Arthur Leslie was kind enough to let me borrow the family scrapbook to help prepare this article. To read it is to remember how often in its short history our local Red Cross has been called upon to give emergency help: the gas line explosion in Malton (1968) that destroyed the Four Corners; the crash of Air Canada flight 189 at Toronto International Airport (1978); the Texaco tank fire in Clarkson the same year; the C.P.R. derailment (1979); the fire at Queensway Extendicare (1980). By then under Marg’s direction, the first blood donor clinics in Mississauga had been well established.

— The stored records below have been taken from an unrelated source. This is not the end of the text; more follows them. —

(* ===== verification/ClpTypes.v ===== *)
(** * x/clp/types: assets, pools, liquidity providers, keys, parameters, messages

    The data the continuous liquidity pool module stores and receives, with the
    checks that do not need the store: [Validate], [ValidateBasic], the key
    functions, the genesis checks.  A pointer that Go may find nil is an
    [option]; reading through it is [deref], which panics on nil. *)

From Stdlib Require Import ZArith Lia Ascii String.
From stdpp Require Import base list gmap strings.
From S2P Require Import Prelude SdkMath Sdk.

(** ** Constants and errors *)

Definition ModuleName : string := "clp".
Definition NativeSymbol : string := "aku".
Definition PoolThrehold : string := "1000000000000000000".
Definition MaxSymbolLength : Z := 71.
Definition MaxWbasis : Z := 10000.

Definition clp_err (code : Z) : GoError := RegisteredErr ModuleName code.
Definition ErrInvalid := clp_err 1.
Definition ErrPoolDoesNotExist := clp_err 2.
Definition ErrLiquidityProviderDoesNotExist := clp_err 3.
Definition ErrInValidAsset := clp_err 4.
Definition ErrInValidAmount := clp_err 5.
Definition ErrTotalAmountTooLow := clp_err 7.
Definition ErrNotEnoughAssetTokens := clp_err 8.
Definition ErrInvalidAsymmetry := clp_err 9.
Definition ErrInvalidWBasis := clp_err 10.
Definition ErrBalanceTooHigh := clp_err 11.
Definition ErrUnableToSetPool := clp_err 12.
Definition ErrUnableToDestroyPool := clp_err 13.
Definition ErrUnableToCreatePool := clp_err 14.
Definition ErrBalanceNotAvailable := clp_err 18.
Definition ErrTokenNotSupported := clp_err 19.
Definition ErrUnableToAddBalance := clp_err 20.
Definition ErrNotEnoughLiquidity := clp_err 21.
Definition ErrPoolTooShallow := clp_err 23.
Definition ErrUnableToAddLiquidity := clp_err 25.
Definition ErrUnableToRemoveLiquidity := clp_err 26.
Definition ErrUnableToSwap := clp_err 27.
Definition ErrUnableToRemoveLiquidityProvider := clp_err 28.
Definition ErrUnableToDecommissionPool := clp_err 29.
Definition ErrUnableToParseInt := clp_err 30.
Definition ErrReceivedAmountBelowExpected := clp_err 31.
Definition ErrAmountTooLow := clp_err 32.

Definition sdk_ErrUnknownRequest : GoError := RegisteredErr "sdk" 6.
Definition sdk_ErrInvalidAddress : GoError := RegisteredErr "sdk" 7.
Definition sdk_ErrInvalidRequest : GoError := RegisteredErr "sdk" 18.

(** ** Assets, pools, liquidity providers *)

Record Asset := mkAsset { Symbol : string }.

Record Pool := mkPool {
  ExternalAsset : option Asset;
  NativeAssetBalance : Z;
  ExternalAssetBalance : Z;
  PoolUnits : Z;
}.

Record LiquidityProvider := mkLiquidityProvider {
  LP_Asset : option Asset;
  LiquidityProviderUnits : Z;
  LiquidityProviderAddress : string;
}.

#[export] Instance Asset_eq_dec : EqDecision Asset.
Proof. solve_decision. Defined.
#[export] Instance Pool_eq_dec : EqDecision Pool.
Proof. solve_decision. Defined.
#[export] Instance LiquidityProvider_eq_dec : EqDecision LiquidityProvider.
Proof. solve_decision. Defined.

Definition deref {A} (p : option A) : res A :=
  match p with Some a => Ok a | None => Panic end.

Definition NewAsset (symbol : string) : Asset := mkAsset symbol.

Definition VerifyRange (num low high : Z) : bool :=
  if high <=? num then false else if num <=? low then false else true.

(** [sdk.NewCoin] panics on a denomination that is not valid, so the function
    returns [false] only for the length. *)
Definition Asset_Validate `{SdkCoins} (a : Asset) : res bool :=
  if negb (VerifyRange (str_len (TrimSpace (Symbol a))) 0 MaxSymbolLength) then Ok false
  else let! coin := NewCoin (Symbol a) 1 in Ok (Coin_IsValid coin).

Definition Asset_Equals (a a2 : Asset) : bool := String.eqb (Symbol a) (Symbol a2).
Definition Asset_IsEmpty (a : Asset) : bool := String.eqb (Symbol a) "".
Definition GetSettlementAsset : Asset := mkAsset NativeSymbol.
Definition GetCLPModuleAddress `{SdkAddress} : string := NewModuleAddress ModuleName.
Definition GetDefaultCLPAdmin `{SdkAddress} : string := NewModuleAddress "ClpAdmin".

Definition Pool_Validate `{SdkCoins} (p : Pool) : res bool :=
  let! a := deref (ExternalAsset p) in Asset_Validate a.

Definition NewPool (externalAsset : option Asset) (nativeAssetBalance externalAssetBalance poolUnits : Z) : Pool :=
  mkPool externalAsset nativeAssetBalance externalAssetBalance poolUnits.

Definition LiquidityProvider_Validate `{SdkCoins} (l : LiquidityProvider) : res bool :=
  let! a := deref (LP_Asset l) in Asset_Validate a.

Definition NewLiquidityProvider `{SdkAddress} (asset : option Asset) (units : Z) (addr : string) : LiquidityProvider :=
  mkLiquidityProvider asset units (AccAddress_String addr).

(** ** Keys *)

Definition PoolPrefix : string := byte1 0.
Definition LiquidityProviderPrefix : string := byte1 1.

(** It never returns an error. *)
Definition GetPoolKey (externalTicker nativeTicker : string) : string :=
  PoolPrefix +:+ (externalTicker +:+ "_" +:+ nativeTicker).

Definition GetLiquidityProviderKey (externalTicker lp : string) : string :=
  LiquidityProviderPrefix +:+ (externalTicker +:+ "_" +:+ lp).

(** ** Parameters *)

Record Params := mkParams { MinCreatePoolThreshold : Z }.

Definition DefaultMinCreatePoolThreshold : Z := 100.
Definition NewParams (minThreshold : Z) : Params := mkParams minThreshold.
Definition DefaultParams : Params := NewParams DefaultMinCreatePoolThreshold.
Definition validateMinCreatePoolThreshold (v : Z) : res unit :=
  if v =? 0 then Err (PlainErr "min create pool threshold must be positive") else Ok tt.
Definition Params_Validate (p : Params) : res unit :=
  validateMinCreatePoolThreshold (MinCreatePoolThreshold p).
Definition Params_Equal (p p2 : Params) : bool := MinCreatePoolThreshold p =? MinCreatePoolThreshold p2.

(** ** Genesis *)

Record GenesisState := mkGenesisState {
  Gen_Params : Params;
  AddressWhitelist : list string;
  PoolList : list (option Pool);
  LiquidityProviders : list (option LiquidityProvider);
}.

Definition NewGenesisState (params : Params) : GenesisState := mkGenesisState params [] [] [].
Definition DefaultGenesisState `{SdkAddress} : GenesisState :=
  mkGenesisState DefaultParams [AccAddress_String GetDefaultCLPAdmin] [] [].

Definition checkValid (b : res bool) : res unit :=
  let! v := b in if v then Ok tt else Err ErrInvalid.

Definition ValidateGenesis `{SdkCoins} (data : GenesisState) : res unit :=
  let! _ := rwrap ErrInvalid (Params_Validate (Gen_Params data)) in
  let! _ := rmap (fun p => let! p := deref p in checkValid (Pool_Validate p)) (PoolList data) in
  let! _ := rmap (fun l => let! l := deref l in checkValid (LiquidityProvider_Validate l)) (LiquidityProviders data) in
  Ok tt.

(** ** Messages *)

Record MsgRemoveLiquidity := mkMsgRemoveLiquidity {
  Rem_Signer : string;
  Rem_ExternalAsset : option Asset;
  WBasisPoints : Z;
  Asymmetry : Z;
}.

Record MsgCreatePool := mkMsgCreatePool {
  Create_Signer : string;
  Create_ExternalAsset : option Asset;
  Create_NativeAssetAmount : Z;
  Create_ExternalAssetAmount : Z;
}.

Record MsgAddLiquidity := mkMsgAddLiquidity {
  Add_Signer : string;
  Add_ExternalAsset : option Asset;
  Add_NativeAssetAmount : Z;
  Add_ExternalAssetAmount : Z;
}.

Record MsgSwap := mkMsgSwap {
  Swap_Signer : string;
  SentAsset : option Asset;
  ReceivedAsset : option Asset;
  SentAmount : Z;
  MinReceivingAmount : Z;
}.

Record MsgDecommissionPool := mkMsgDecommissionPool {
  Decom_Signer : string;
  Decom_Symbol : string;
}.

Section Messages.
Context `{SdkCoins, SdkAddress}.

Definition NewMsgDecommissionPool (signer symbol : string) : MsgDecommissionPool :=
  mkMsgDecommissionPool (AccAddress_String signer) symbol.
Definition NewMsgSwap (signer : string) (sent received : Asset) (sentAmount minReceiving : Z) : MsgSwap :=
  mkMsgSwap (AccAddress_String signer) (Some sent) (Some received) sentAmount minReceiving.
Definition NewMsgRemoveLiquidity (signer : string) (asset : Asset) (wBasisPoints asymmetry : Z) : MsgRemoveLiquidity :=
  mkMsgRemoveLiquidity (AccAddress_String signer) (Some asset) wBasisPoints asymmetry.
Definition NewMsgAddLiquidity (signer : string) (asset : Asset) (native external : Z) : MsgAddLiquidity :=
  mkMsgAddLiquidity (AccAddress_String signer) (Some asset) native external.
Definition NewMsgCreatePool (signer : string) (asset : Asset) (native external : Z) : MsgCreatePool :=
  mkMsgCreatePool (AccAddress_String signer) (Some asset) native external.

(** [if !asset.Validate() { return ErrInValidAsset }], through the pointer. *)
Definition checkAsset (a : option Asset) : res Asset :=
  let! a := deref a in
  let! v := Asset_Validate a in
  if v then Ok a else Err ErrInValidAsset.

Definition rcheck (c : bool) (e : GoError) : res unit := if c then Err e else Ok tt.

Definition MsgDecommissionPool_ValidateBasic (m : MsgDecommissionPool) : res unit :=
  let! _ := rcheck (String.eqb (Decom_Signer m) "") sdk_ErrInvalidAddress in
  rcheck (negb (VerifyRange (str_len (TrimSpace (Decom_Symbol m))) 0 MaxSymbolLength)) sdk_ErrInvalidRequest.

Definition MsgSwap_ValidateBasic (m : MsgSwap) : res unit :=
  let! _ := rcheck (String.eqb (Swap_Signer m) "") sdk_ErrInvalidAddress in
  let! sent := checkAsset (SentAsset m) in
  let! received := checkAsset (ReceivedAsset m) in
  let! _ := rcheck (Asset_Equals sent received) ErrInValidAsset in
  rcheck (SentAmount m =? 0) ErrInValidAmount.

Definition MsgRemoveLiquidity_ValidateBasic (m : MsgRemoveLiquidity) : res unit :=
  let! _ := rcheck (String.eqb (Rem_Signer m) "") sdk_ErrInvalidAddress in
  let! _ := checkAsset (Rem_ExternalAsset m) in
  let! _ := rcheck (negb (0 <? WBasisPoints m) || (MaxWbasis <? WBasisPoints m)) ErrInvalidWBasis in
  rcheck ((10000 <? Asymmetry m) || (Asymmetry m <? -10000)) ErrInvalidAsymmetry.

Definition MsgAddLiquidity_ValidateBasic (m : MsgAddLiquidity) : res unit :=
  let! _ := rcheck (String.eqb (Add_Signer m) "") sdk_ErrInvalidAddress in
  let! asset := checkAsset (Add_ExternalAsset m) in
  let! _ := rcheck (Asset_Equals asset GetSettlementAsset) ErrInValidAsset in
  rcheck (negb (0 <? Add_NativeAssetAmount m) && negb (0 <? Add_ExternalAssetAmount m)) ErrInValidAmount.

Definition MsgCreatePool_ValidateBasic (m : MsgCreatePool) : res unit :=
  let! _ := rcheck (String.eqb (Create_Signer m) "") sdk_ErrInvalidAddress in
  let! asset := checkAsset (Create_ExternalAsset m) in
  let! _ := rcheck (Asset_Equals asset GetSettlementAsset) ErrInValidAsset in
  let! _ := rcheck (negb (0 <? Create_NativeAssetAmount m)) ErrInValidAmount in
  rcheck (negb (0 <? Create_ExternalAssetAmount m)) ErrInValidAmount.

Definition signers_of (signer : string) : res (list string) :=
  let! addr := panicOnErr (AccAddressFromBech32 signer) in Ok [addr].
Definition MsgDecommissionPool_GetSigners (m : MsgDecommissionPool) := signers_of (Decom_Signer m).
Definition MsgSwap_GetSigners (m : MsgSwap) := signers_of (Swap_Signer m).
Definition MsgRemoveLiquidity_GetSigners (m : MsgRemoveLiquidity) := signers_of (Rem_Signer m).
Definition MsgAddLiquidity_GetSigners (m : MsgAddLiquidity) := signers_of (Add_Signer m).
Definition MsgCreatePool_GetSigners (m : MsgCreatePool) := signers_of (Create_Signer m).

(** The message sum the module's handler receives. *)
Inductive Msg :=
| CreatePoolMsg (m : MsgCreatePool)
| AddLiquidityMsg (m : MsgAddLiquidity)
| RemoveLiquidityMsg (m : MsgRemoveLiquidity)
| SwapMsg (m : MsgSwap)
| DecommissionPoolMsg (m : MsgDecommissionPool)
| UnknownMsg.

(** The check every message passes before it is delivered. *)
Definition ValidateBasic (m : Msg) : res unit :=
  match m with
  | CreatePoolMsg m => MsgCreatePool_ValidateBasic m
  | AddLiquidityMsg m => MsgAddLiquidity_ValidateBasic m
  | RemoveLiquidityMsg m => MsgRemoveLiquidity_ValidateBasic m
  | SwapMsg m => MsgSwap_ValidateBasic m
  | DecommissionPoolMsg m => MsgDecommissionPool_ValidateBasic m
  | UnknownMsg => Ok tt
  end.
End Messages.

#[global] Arguments NativeSymbol : simpl never.

(** ** Lemmas *)

(** Pools of different assets have different keys. *)
Lemma GetPoolKey_inj a b n : GetPoolKey a n = GetPoolKey b n -> a = b.
Proof. unfold GetPoolKey. intros E%(inj (String.app _)). by apply app_inv_tail_string in E. Qed.

Lemma rcheck_ok c e u : rcheck c e = Ok u -> c = false.
Proof. destruct c; [done|]. done. Qed.

Lemma deref_ok {A} (p : option A) a : deref p = Ok a -> p = Some a.
Proof. destruct p; naive_solver. Qed.

Lemma checkAsset_ok `{SdkCoins} a x : checkAsset a = Ok x -> a = Some x /\ Asset_Validate x = Ok true.
Proof.
  unfold checkAsset. intros Hc. go_inv. destruct x1; go_inv. by apply deref_ok in H0 as ->.
Qed.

Without question, her biggest challenge was the C.P.R. derailment in 1979 and the subsequent evacuation-called the greatest peacetime evacuation in history. An editorial in The Mississauga News of the day reads: “Who was really in charge of the evacuation? The Mayor, the police chief or a grandmother? For countless local residents Margaret Leslie was by far the most important official during the entire crisis. She was Mississauga’s Red Cross Emergency Chairman, a position which left her with the responsibility for guiding the lives of 240,000 homeless people.”
Recognizing her efforts she was awarded the Gordon S. Shipp Award as Mississauga’s Citizen of The Year. Her portrait hangs in City Hall. In 1987 she was awarded the medal of the Order of the Red Cross, the society’s highest award.
In 1993 the Government of Canada awarded her the Commemorative Medal for the 125th anniversary of Confederation. The citation from the Governor-General reads in part, “The award is made to those persons who, like you, have made a significant contribution to Canada, to their community and to their fellow Canadians.”
A final tribute came in 1993 when the Canadian Red Cross created an award to recognize each year the most outstanding Junior Red Cross Volunteer. Appropriately, it was named the Marg Leslie Award.
Art and Margaret Leslie lived at 2074 Breezy Brae Drive raising their daughters Judy and Sharon. Marg was named Mississauga’s first Citizen of The Year on April 29, 1980 at a gala affair held at the Royal York Hotel in Toronto. The Honourable Pauline McGibbon, Ontario’s Lieutenant Governor, made the presentation.